You are already using calculus when you are performing gradient search in the first place. At some point, you have to stop calculating derivatives and start descending! :-)
In all seriousness, though: what you are describing is exact line search. That is, you actually want to find the minimizing value of $\gamma$,
$$\gamma_{\text{best}} = \mathop{\textrm{arg min}}_\gamma F(a+\gamma v), \quad v = -\nabla F(a).$$
It is a very rare, and probably manufactured, case that allows you to efficiently compute $\gamma_{\text{best}}$ analytically. It is far more likely that you will have to perform some sort of gradient or Newton descent on $\gamma$ itself to find $\gamma_{\text{best}}$.
The problem is, if you do the math on this, you will end up having to compute the gradient $\nabla F$ at every iteration of this line search. After all:
$$\frac{d}{d\gamma} F(a+\gamma v) = \langle \nabla F(a+\gamma v), v \rangle$$
Look carefully: the gradient $\nabla F$ has to be evaluated at each value of $\gamma$ you try.
That's an inefficient use of what is likely to be the most expensive computation in your algorithm! If you're computing the gradient anyway, the best thing to do is use it to move in the direction it tells you to move---not stay stuck along a line.

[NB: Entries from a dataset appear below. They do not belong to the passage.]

Definition getEnvConfig : M EnvConfig :=
  let serviceUrl := process_env "TEAMS_SERVICE_URL" in
  let conversationId := process_env "TEAMS_CONVERSATION_ID" in
  let threadId := process_env "TEAMS_THREAD_ID" in
  if absent serviceUrl then
    throw (Error "TEAMS_SERVICE_URL is not set")
  else if absent conversationId then
    throw (Error "TEAMS_CONVERSATION_ID is not set")
  else
    ret {| serviceUrl := default "" serviceUrl;
           conversationId := default "" conversationId;
           threadId := threadId |}.

End WithHost.

Inductive MessageType := message | rich.

(** [argsThreadId || configThreadId] on [string | undefined] *)
Definition or_else (a b : option string) : option string :=
  if absent a then b else a.

Definition resolveThreadContext (argsThreadId configThreadId : option string)
    (messageType : MessageType) : option string * string :=
  let replyToId := or_else argsThreadId configThreadId in
  let actionType :=
    if negb (absent replyToId) then "Reply sent to thread"
    else match messageType with
         | rich => "Rich message posted"
         | message => "Message posted"
         end in
  (replyToId, actionType).

(** [schema.parse(data)]: throws the [ZodError]. *)
Definition parse (schema : nat -> Schema) (data : Value) : M Value :=
  match safeParse (schema (depth data)) data with
  | inr v => ret v
  | inl issues => throw (ZodError issues)
  end.

(** A parsed [string | undefined] field. *)
Definition optional_string (v : Value) : option string :=
  match v with VStr s => Some s | _ => None end.

Section WithServer.
Context `{Platform} `{Runtime} (host : Host).

Definition message_of (e : Exn) : string :=
  match e with
  | Error m | TypeError m => m
  | ZodError issues => ZodError_message issues
  end.

(** The [CallToolRequestSchema] handler: [params] are the tool's name and
    its arguments; the result is the text of the reply. *)
Definition callTool (params : option (string * Value)) : M string :=
  try_catch
    (match params with
     | None => throw (Error "Params are required")
     | Some (name, arguments) =>
         (* Get environment configuration *)
         config <- getEnvConfig host ;;
         if String.eqb name "teams_post_message" then
           args <- parse (fun _ => PostMessageRequestSchema) arguments ;;
           let '(replyToId, actionType) :=
             resolveThreadContext
               (optional_string (field args "thread_id"))
               (threadId config) message in
           result <- sendActivity host
             (serviceUrl config) (conversationId config)
             [("text", field args "text");
              ("textFormat", VStr "markdown")]
             replyToId ;;
           id <- of_option (prop result "id")
                   (TypeError "Cannot read properties of null (reading 'id')") ;;
           ret (actionType +:+ " successfully (id: " +:+ to_string id +:+ ")")
         else if String.eqb name "teams_post_rich_message" then
           args <- parse PostRichMessageRequestSchema arguments ;;
           let '(replyToId, actionType) :=
             resolveThreadContext
               (optional_string (field args "thread_id"))
               (threadId config) rich in
           let activity :=
             if truthy (field args "card") then
               (* Post with Adaptive Card attachment *)
               [("text", Js.or (field args "text") (VStr ""));
                ("attachments",
                 VArr [VObj [
                   ("contentType",
                    VStr "application/vnd.microsoft.card.adaptive");
                   ("content", field args "card")]])]
             else
               (* Plain text with markdown *)
               [("text", Js.or (field args "text") (VStr ""));
                ("textFormat", VStr "markdown")] in
           result <- sendActivity host
             (serviceUrl config) (conversationId config) activity replyToId ;;
           id <- of_option (prop result "id")
                   (TypeError "Cannot read properties of null (reading 'id')") ;;
           ret (actionType +:+ " successfully (id: " +:+ to_string id +:+ ")")
         else
           throw (Error ("Unknown tool: " +:+ name))
     end)
    (fun error =>
       console_error ["[TeamsMCP] Error handling request:"; message_of error] ;;;
       throw (Error (message_of error))).

End WithServer.

End Index.

(** ** Listing the tools and starting the server ([src/index.ts]) *)

Module Server.
Import Index.
Local Open Scope m_scope.

Record Tool (J : Type) := {
  name : string;
  description : string;
  inputSchema : J;
}.
Arguments name {J} _.
Arguments description {J} _.
Arguments inputSchema {J} _.

Section Tools.
Context `{Platform} {J : Type}.

(** [zodToJsonSchema] of the [zod-to-json-schema] package: the rendering
    of a zod schema that a tool is listed with. *)
Variable zodToJsonSchema : (nat -> Schema) -> J.

(** The [ListToolsRequestSchema] handler. *)
Definition listTools : list (Tool J) := [
  {| name := "teams_post_message";
     description :=
       "Post a plain text message to the connected Microsoft Teams channel. Use this for simple messages and notifications.";
     inputSchema := zodToJsonSchema (fun _ => PostMessageRequestSchema) |};
  {| name := "teams_post_rich_message";
     description :=
       "Post a rich structured message to Microsoft Teams with Adaptive Card support. Use this for formatted content like test results, status updates, or any content that benefits from structured layout.";
     inputSchema := zodToJsonSchema PostRichMessageRequestSchema |}
].

End Tools.

(** The server [createServer] builds: its two request handlers. *)
Record Server (J : Type) := {
  onListTools : list (Tool J);
  onCallTool : option (string * Value) -> M string;
}.
Arguments onListTools {J} _.
Arguments onCallTool {J} _.

(** How the process ends up: [process.exit(code)], or serving requests. *)
Inductive Process := exit (code : Z) | running.

Section Startup.
Context `{Platform} `{Runtime} {J : Type} (host : Host).
Variable zodToJsonSchema : (nat -> Schema) -> J.

(** [server.connect(transport)], of the MCP SDK. *)
Variable connect : Server J -> M unit.

Definition createServer : Server J := {|
  onListTools := listTools zodToJsonSchema;
  onCallTool := callTool host;
|}.

Definition runStdioServer : M Process :=
  (* Validate required environment variables on startup *)
  let appId := process_env host "TEAMS_BOT_APP_ID" in
  let appPassword := process_env host "TEAMS_BOT_APP_PASSWORD" in
  if absent appId || absent appPassword then
    console_error ["TEAMS_BOT_APP_ID and TEAMS_BOT_APP_PASSWORD must be set."] ;;;
    console_error
      ["These are the Azure Bot credentials, set by the execution environment."] ;;;
    ret (exit 1)
  else
    let server := createServer in
    connect server ;;;
    console_error
      ["Teams MCP Server v0.2.0 running on stdio (Bot Connector API)"] ;;;
    ret running.

Definition main : M Process :=
  try_catch runStdioServer (fun error =>
    console_error ["Fatal error in main():"; message_of error] ;;;
    ret (exit 1)).

End Startup.

End Server.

What you want in practice is a cheap way to compute an acceptable $\gamma$. The common way to do this is a backtracking line search. With this strategy, you start with an initial step size $\gamma$---usually a small increase on the last step size you settled on. Then you check to see if that point $a+\gamma v$ is of good quality. A common test is the Armijo-Goldstein condition
$$F(a+\gamma v) \leq F(a) - c \gamma \|\nabla F(a)\|_2^2$$
for some $c<1$. If the step passes this test, go ahead and take it---don't waste any time trying to tweak your step size further. If the step is too large---for instance, if $F(a+\gamma v)>F(a)$---then this test will fail, and you should cut your step size down (say, in half) and try again.
This is generally a lot cheaper than doing an exact line search.
I have encountered a couple of specific cases where an exact line search could be computed more cheaply than what is described above. This involved constructing a simplified formula for $F(a+\gamma v)$ , allowing the derivatives $\tfrac{d}{d\gamma}F(a+\gamma v)$ to be computed more cheaply than the full gradient $\nabla F$. One specific instance is when computing the analytic center of a linear matrix inequality. But even in that case, it was generally better overall to just do backtracking.